(** * PtyRAD utilities ([ptyrad/utils/common.py]): a shallow embedding

    The module is glue around Python's [logging], [os] and [str.format].
    The embedding follows the source function by function:

    - Python values are an inductive type [value]; a [dict] is an
      association list in insertion order, because the printers iterate
      over it;
    - code that can raise returns a [result];
    - code that touches the process (the shared ['PtyRAD'] logger, the
      [io.StringIO] buffers, the console, the file system, the clock) runs
      in a state-and-error monad over a [World];
    - what the interpreter and the operating system decide (the shortest
      [repr] of a float, the wall clock, whether a system call fails) is an
      [Env] of oracles, over which the general theorems are quantified. *)

From stdpp Require Import base tactics option list strings pretty gmap.
From Stdlib Require Import ZArith Lia Ascii String.

Open Scope string_scope.
Open Scope Z_scope.

(** ** Exceptions and results *)

Inductive exn : Type :=
  | TypeError
  | AttributeError
  | ValueError
  | OverflowError
  | OSError.

Inductive result (A : Type) : Type :=
  | Ok (a : A)
  | Raise (e : exn).
Arguments Ok {A} a.
Arguments Raise {A} e.

Definition result_bind {A B} (r : result A) (k : A → result B) : result B :=
  match r with
  | Ok a => k a
  | Raise e => Raise e
  end.

(** ** Python values *)

#[local] Set Warnings "-register-all".

(** A finite binary64 float, by its exact value [f_mant * 2 ^ f_exp].
    NaN, the infinities and the negative zero are outside the model. *)
Record float : Type := Float { f_mant : Z; f_exp : Z }.

Inductive value : Type :=
  | VNone
  | VBool (b : bool)
  | VInt (n : Z)
  | VFloat (x : float)
  | VStr (s : string)
  | VList (l : list value)
  | VTuple (l : list value)
  | VDict (items : list (string * value)).

(** [isinstance(v, dict)] and [isinstance(v, (dict, list))]. *)
Definition is_dict (v : value) : bool :=
  match v with VDict _ => true | _ => false end.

**YOUR TASK:**
In the records above, find every line containing the word "code" and show it.

**FINISHED TASK:**
    - code that can raise returns a [result];
    - code that touches the process (the shared ['PtyRAD'] logger, the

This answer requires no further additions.